Good morning, Netizens…
I suppose in retrospect that this week, as grandiose, confusing and harried as it has been, could easily be fitted into a tiny box I would call the misfit week, if for no other reason than all attempts to characterize my good day job have thus far failed me. Things got frantic in the abstract world I call my workplace and I not only replaced a server hard disk, replaced an entire server, reconfigured another server and suffered the typical indignities of Avista’s unpredictable maintenance schedules which usually result in power loss. My God, what a righteous mess this week has been!

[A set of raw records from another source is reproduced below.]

(* ===== verification/Reader.v ===== *)
(** * Reader: from blocks to rows

    pg-clickhouse-c's reader is a parameter ([BlockReader]): what it yields from
    the blocks a source hands it ([pgch_reader_over]). The functions of
    src/native.c rely on it for the rows of the blocks, in order
    ([BlockReaderLaws]). *)

From stdpp Require Import prelude.
From S2P Require Import Prelude Stateful Backend Receive Source.
Local Open Scope Z_scope.

(** A reader over the blocks the source handed out, and what came then:
    [source_error], or an error raised where the next block was asked for. Either
    [pgch_reader_init] asks for the first block, or [pgch_reader_columns] does:
    src/native.c works with both. *)
Class BlockReader (pg : PgClickhouse) `{BlockDecoder pg, RowReader} : Type := {
  block_columns : native_block -> Z;
  block_rows : native_block -> list rd_row;
  reader_init_fetches : bool;
  pgch_reader_over : list native_block -> res error (option bytes) -> pgch_reader;
}.

Section reader.
Context {pg : PgClickhouse} `{BlockReader pg}.

Definition rows_of (blocks : list native_block) : list rd_row := concat (map block_rows blocks).

(** The columns of the first block and the rows of all of them. When there is no
    block, its error is known after [pgch_reader_init] or, if only
    [pgch_reader_columns] asked for the block, with [reader.error] later; an error
    raised leaves either. *)
Definition expected_reader (blocks : list native_block) (ending : res error (option bytes))
    : pgch_reader :=
  match blocks with
  | [] =>
      match ending with
      | Ok e => if reader_init_fetches then MkReader _ (Ok e) 0 [] None else MkReader _ (Ok None) 0 [] e
      | _ => MkReader _ ending 0 [] None
      end
  | block :: _ =>
      MkReader _ (Ok None) (block_columns block)
        (map Ok (rows_of blocks)
         ++ match ending with Ok _ => [] | Raise e => [Raise e] | UB => [UB] end)
        (match ending with Ok e => e | _ => None end)
  end.

Class BlockReaderLaws : Prop := {
  reader_over_spec blocks ending : pgch_reader_over blocks ending = expected_reader blocks ending;
}.

(** [source_for] and [pgch_reader_init] on a channel, and all the reader does on
    it then. *)
Definition channel_reader {W} `{RecvWire W} (w : W) : pgch_reader * W :=
  match source_for pg with
  | Ok ns =>
      let r := take_blocks pg (S (length (wire_rest w))) ns w in
      (pgch_reader_over r.1.1 r.1.2, r.2)
  | Raise e => (MkReader _ (Raise e) 0 [] None, w)
  | UB => (MkReader _ UB 0 [] None, w)
  end.
End reader.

One of my mentors once told me this business notably consists of days, weeks or even months of utter and complete boredom, sporadically mixed with minutes of absolute terror, horror and pandemonium. Old Bob was right about that, and after having served in my position for over two decades, I can attest to the fact how unpredictably those moments can arrive. One minute you are sitting there, blithely content with your fate in life and the next minute your heart is up around your tonsils and you are moving at a godforsaken rate of speed somewhere, typically in the middle of the night.
Meanwhile as I read Jim Kershner’s column this morning talking about the new decade just months away http://www.spokesman.com/stories/2009/oct/17/with-a-name-like-that-the-00s-were-doomed/ I couldn’t help but ponder some of the erratic and sometimes preposterous statements I have read on the Internet about 2012, the year that we supposedly are marginalized or doomed to nonexistence. Some of the predictions about 2012 should come with one of those canned warnings: WARNING This content may be unsuitable for all adults and young children.
The only author I have ever read that has suggested how the world might end in 2012 would be that of oft-quoted T.S. Eliot’s The Hollow Men (http://en.wikipedia.org/wiki/The_Hollow_Men) in which in the final stanza it was eloquently written:
So rather than dwell incessantly over the dire predictions of what might be, to live in fear of that which none can predict, I gather my oldest granddaughter into my arms and hug her close to me, for she has the scent of a freshly-harvested wheat field in autumn, sings little songs like the meadowlarks just as the sun is setting on an otherwise tranquil eventide on the Palouse and clutches me closely in her sun-tanned arms with her head upon my shoulder.
My only thought is that, come what may, she will never travel too far from my heart so that, if it comes, I will always be there for her at the closing what little we know of it to be. For here I stand, a victim of the fates, for friends, lovers and loved ones at the closing of the day.
For I have known such guileless, innocent and overwhelming love, over which the unknown fates have no hold.